Your goal:
Below are entries. Reproduce exactly the lines between the line holding "Definition activate_inline : strbuf" and the line holding "Definition strbuf_len (sb", inclusive, and only those.
══ Available records
Lemma sum_chunks_spec l cps' first i sum :
  Forall (fun cp => is_u32 (decompressed_nbytes cp)) l ->
  (forall k cp, aget l k = Some cp -> aget cps' (first + i + k) = Some cp) ->
  0 <= first -> 0 <= i -> first + i + zlen l < 2 ^ 32 -> 0 <= sum -> sum + zlen l * UINT32_MAX < 2 ^ 64 ->
  sum_chunks (length l) cps' first i sum = Some (sum + total_bytes l).
Proof.
  intros HF. revert i sum. induction HF as [|cp l Hcp HF IH]; intros i sum Hg H1 H2 H3 H4 H5; simpl.
  { f_equal. unfold total_bytes. simpl. lia. }
  simpl in H3, H5. rewrite Nat2Z.inj_succ in H3, H5. rewrite u32_id by clia.
  rewrite <-(Z.add_0_r (first + i)), (Hg 0 cp) by done. simpl.
  unfold is_u32 in Hcp. rewrite u64_id by clia. rewrite IH; try clia.
  - f_equal. unfold total_bytes. simpl. lia.
  - intros k q Hq. replace (first + (i + 1) + k) with (first + i + (k + 1)) by lia. apply Hg.
    apply aget_lookup in Hq as [? Hq]. apply aget_lookup. split; [lia|].
    replace (Z.to_nat (k + 1)) with (S (Z.to_nat k)) by lia. done.
Qed.

Lemma total_groups_spec (l : list chunk_plan) rs done_ rest :
  Forall (fun r => 0 <= r < R) rs -> in_place l (of_read used) ->
  Forall (fun cp => is_u32 (decompressed_nbytes cp)) used ->
  total_groups (length rs) l (zlen done_) (done_ ++ (mk_group used (fun _ => 0) <$> rs) ++ rest) =
    Some (done_ ++ (mk_group used total_bytes <$> rs) ++ rest).
Proof.
  intros HF Hp Hu. revert done_. induction HF as [|r rs Hr _ IH]; intros done_; csimpl; [done|].
  rewrite aget_middle. csimpl. rewrite Nat2Z.id.
  pose proof (pre_le_len used r). pose proof (pre_le_len used (r + 1)) as Hb.
  rewrite pre_succ, len_used in Hb.
  rewrite (sum_chunks_spec (of_read used r)); [|..|clia|lia|clia|lia|clia].
  2: { rewrite Forall_forall in *. intros cp [_ ?]%list_elem_of_filter. auto. }
  2: { intros k cp Hk. rewrite Z.add_0_r. by apply Hp. }
  csimpl. rewrite aset_middle. csimpl.
  specialize (IH (done_ ++ [mk_group used total_bytes r])).
  rewrite length_app, <-!app_assoc in IH. simpl in IH. rewrite Nat2Z.inj_add in IH. exact IH.
Qed.
End group.

(** ** Theorem *)

Lemma aget_take {A} (l : list A) n i x : aget (take n l) i = Some x -> aget l i = Some x.
Proof. rewrite !aget_lookup. intros [? H]. split; [done|]. by apply lookup_take_Some in H as [? _]. Qed.

(** A single chunk is in place as it stands. *)
Lemma in_place_single cps R :
  1 <= zlen cps -> Forall (fun cp => 0 <= read_op_idx cp < R) (used cps 1) ->
  in_place cps 1 R cps (of_read (used cps 1)).
Proof.
  intros Hl HF r k cp Hr Hk. destruct cps as [|c0 cps]; [simpl in Hl; lia|].
  change (used (c0 :: cps) 1) with [c0] in *. unfold of_read, at_read in Hk.
  rewrite filter_cons in Hk. case_decide as E; [|apply aget_Some_range in Hk; simpl in Hk; lia].
  pose proof (aget_Some_range _ _ _ Hk) as Hkr. simpl in Hkr. replace k with 0 in * by lia.
  assert (cp = c0) as -> by (unfold aget in Hk; simpl in Hk; congruence).
  replace (pre [c0] r) with 0; [done|]. unfold pre. rewrite filter_cons, decide_False by lia. done.
Qed.
(* ===== verification/PathInternProof.v ===== *)
(** * The string table refines a multiset of counted strings

    Proofs about [src/src/util/path_intern.c]: the table invariant, its
    preservation by growth, insertion and backward-shift deletion, and what
    acquire and release do to the set of interned strings. *)

From stdpp Require Import strings.
From S2P Require Import Prelude Hash PathIntern.

#[local] Open Scope Z_scope.

(** ** Occupied slots *)

Definition entries (sls : list path_intern_slot) : list path_intern_slot :=
  filter (fun s => no_str s = false) sls.

Definition home (mask : Z) (s : path_intern_slot) : option Z :=
  match str s with Some _ => Some (Z.land (slot_hash s) mask) | None => None end.

Lemma no_str_vacant mask s : no_str s = vacant (home mask) s.
Proof.
  unfold no_str, vacant, home. by destruct (str s).
Qed.

Lemma home_no_str mask s i : home mask s = Some i -> no_str s = false.
Proof. rewrite (no_str_vacant mask). apply vacant_false. Qed.

Lemma no_str_home mask s : no_str s = false -> home mask s = Some (Z.land (slot_hash s) mask).
Proof. unfold no_str, home. by destruct (str s). Qed.

Lemma home_range c s i : is_pow2 c -> home (c - 1) s = Some i -> 0 <= i < c.
Proof.
  intros Hc. unfold home. destruct (str s); [|done]. intros [= <-]. rewrite land_mask by done.
  apply Z.mod_pos_bound. by apply pow2_pos.
Qed.

Lemma entries_insert sls j x y :
  sls !! j = Some x -> entries (<[j:=y]> sls) ++ entries [x] ≡ₚ entries [y] ++ entries sls.
Proof.
  intros Hj. pose proof (list_elem_of_split_length sls j x Hj) as (l1 & l2 & -> & ->).
  replace (length l1) with (length l1 + 0)%nat at 1 by lia. rewrite insert_app_r. simpl.
  change (y :: l2) with ([y] ++ l2). change (x :: l2) with ([x] ++ l2).
  unfold entries. rewrite !filter_app. solve_Permutation.
Qed.

Lemma entries_one s : entries [s] = if no_str s then [] else [s].
Proof. unfold entries. rewrite filter_cons. destruct (no_str s); by case_decide. Qed.

(** Filling an empty slot, emptying one, and changing one in place. *)
Lemma entries_fill sls j x y sls' :
  aset sls j y = Some sls' -> aget sls j = Some x -> no_str x = true -> no_str y = false ->
  entries sls' ≡ₚ y :: entries sls.
Proof.
  intros [_ ->]%aset_Some [_ Hj]%aget_lookup Hx Hy. pose proof (entries_insert _ _ _ y Hj) as H.
  rewrite !entries_one, Hx, Hy, app_nil_r in H. exact H.
Qed.

Lemma entries_clear sls j x sls' :
  aset sls j slot_zero = Some sls' -> aget sls j = Some x -> no_str x = false ->
  x :: entries sls' ≡ₚ entries sls.
Proof.
  intros [_ ->]%aset_Some [_ Hj]%aget_lookup Hx. pose proof (entries_insert _ _ _ slot_zero Hj) as H.
  rewrite !entries_one, Hx in H. simpl in H. rewrite <-H. apply Permutation_cons_append.
Qed.

Lemma entries_update sls j x y sls' :
  aset sls j y = Some sls' -> aget sls j = Some x -> no_str x = false -> no_str y = false ->
  exists rest, entries sls ≡ₚ x :: rest /\ entries sls' ≡ₚ y :: rest.
Proof.
  intros Hs Hj Hx Hy.
  assert (aset sls j slot_zero = Some (<[Z.to_nat j := slot_zero]> sls)) as Hz
    by (apply aset_range; by eapply aget_Some_range).
  exists (entries (<[Z.to_nat j := slot_zero]> sls)). split; [by rewrite (entries_clear _ _ _ _ Hz Hj Hx)|].
  apply (entries_fill _ j slot_zero); [|by eapply aget_aset_eq|done|done].
  apply aset_Some in Hs as [? ->]. rewrite aset_range by (rewrite length_insert; done).
  f_equal. apply list_insert_insert_eq.
Qed.

Lemma entries_vacant sls :
  zlen (entries sls) < zlen sls -> exists j s, aget sls j = Some s /\ no_str s = true.
Proof.
  intros Hl. destruct (decide (Forall (fun s => no_str s = false) sls)) as [Hall|Hex].
  - exfalso. assert (entries sls = sls) as He; [|rewrite He in Hl; lia]. clear Hl.
    unfold entries. induction Hall as [|s sls Hs _ IH]; [done|].
    by rewrite filter_cons, decide_True, IH.
  - apply not_Forall_Exists in Hex; [|intros; apply _]. apply Exists_exists in Hex as (s & Hs & Hn).
    apply elem_of_aget in Hs as [j Hj]. exists j, s. split; [done|]. by apply not_false_iff_true.
Qed.
(* ===== verification/Strbuf.v ===== *)
(** * String buffers and shard paths

    [src/src/util/strbuf.c], and [zarr_shard_path_build] of
    [src/src/zarr/zarr_shard_index.c], which writes shard keys with it. *)

From Stdlib Require Import Ascii.
From stdpp Require Import strings.
From S2P Require Import Prelude.

#[local] Open Scope Z_scope.

Definition STRBUF_INLINE_CAP : Z := 128.

(** [sb_beg = false] is the null [beg] of a zeroed buffer. [content] is the text
    between [beg] and [end]; [sb_cap] is [cap_end - beg]. *)
Record strbuf := StrBuf { sb_beg : bool; is_inline : bool; content : string; sb_cap : Z }.
Definition strbuf_zero : strbuf := StrBuf false false "" 0.

Definition strlen (s : string) : Z := Z.of_nat (String.length s).

Definition activate_inline : strbuf := StrBuf true true "" STRBUF_INLINE_CAP.

Definition strbuf_free (sb : strbuf) : strbuf := StrBuf false false "" 0.

Definition strbuf_reset (sb : strbuf) : strbuf :=
  if sb_beg sb then StrBuf true (is_inline sb) "" (sb_cap sb) else sb.

Definition strbuf_len (sb : strbuf) : Z := if sb_beg sb then strlen (content sb) else 0.
Definition strbuf_cstr (sb : strbuf) : string := if sb_beg sb then content sb else "".

(** The doubling loop; the inner [None] is the overflow return. Sixty-four
    doublings leave the width of [size_t]. *)
Fixpoint double_until (fuel : nat) (new_cap want : Z) : option (option Z) :=
  if new_cap <? want then
    match fuel with
    | O => None
    | S fuel =>
        let doubled := u64 (new_cap * 2) in
        if doubled <? new_cap then Some None else double_until fuel doubled want
    end
  else Some (Some new_cap).

(** [malloc n]: whether an allocation of [n] bytes succeeds. The first component
    of a result is the return code, [true] for failure. *)
Definition strbuf_reserve (malloc : Z -> bool) (sb : strbuf) (need : Z) : option (bool * strbuf) :=
  let sb := if sb_beg sb then sb else activate_inline in
  let len := strlen (content sb) in
  let cap := sb_cap sb in
  if SIZE_MAX - 1 - len <? need then Some (true, sb)
  else
    let want := len + need + 1 in
    if want <=? cap then Some (false, sb)
    else
      grown ← double_until 64 (if cap =? 0 then STRBUF_INLINE_CAP else cap) want;
      match grown with
      | None => Some (true, sb)
      | Some new_cap =>
          if malloc new_cap then Some (false, StrBuf true false (content sb) new_cap)
          else Some (true, sb)
      end.

(** A write of [data] and a terminator past the text; [None] when it does not
    fit the buffer. *)
Definition strbuf_write (sb : strbuf) (data : string) : option strbuf :=
  if strlen (content sb) + strlen data + 1 <=? sb_cap sb
  then Some (StrBuf (sb_beg sb) (is_inline sb) (content sb +:+ data) (sb_cap sb))
  else None.

Definition strbuf_append (malloc : Z -> bool) (sb : strbuf) (data : string) : option (bool * strbuf) :=
  r ← strbuf_reserve malloc sb (strlen data);
  let '(fail, sb) := (r : bool * strbuf) in
  if fail then Some (true, sb)
  else sb ← strbuf_write sb data; Some (false, sb).

Definition strbuf_append_cstr := strbuf_append.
════
Response to this exercise:
Definition activate_inline : strbuf := StrBuf true true "" STRBUF_INLINE_CAP.

Definition strbuf_free (sb : strbuf) : strbuf := StrBuf false false "" 0.

Definition strbuf_reset (sb : strbuf) : strbuf :=
  if sb_beg sb then StrBuf true (is_inline sb) "" (sb_cap sb) else sb.

Definition strbuf_len (sb : strbuf) : Z := if sb_beg sb then strlen (content sb) else 0.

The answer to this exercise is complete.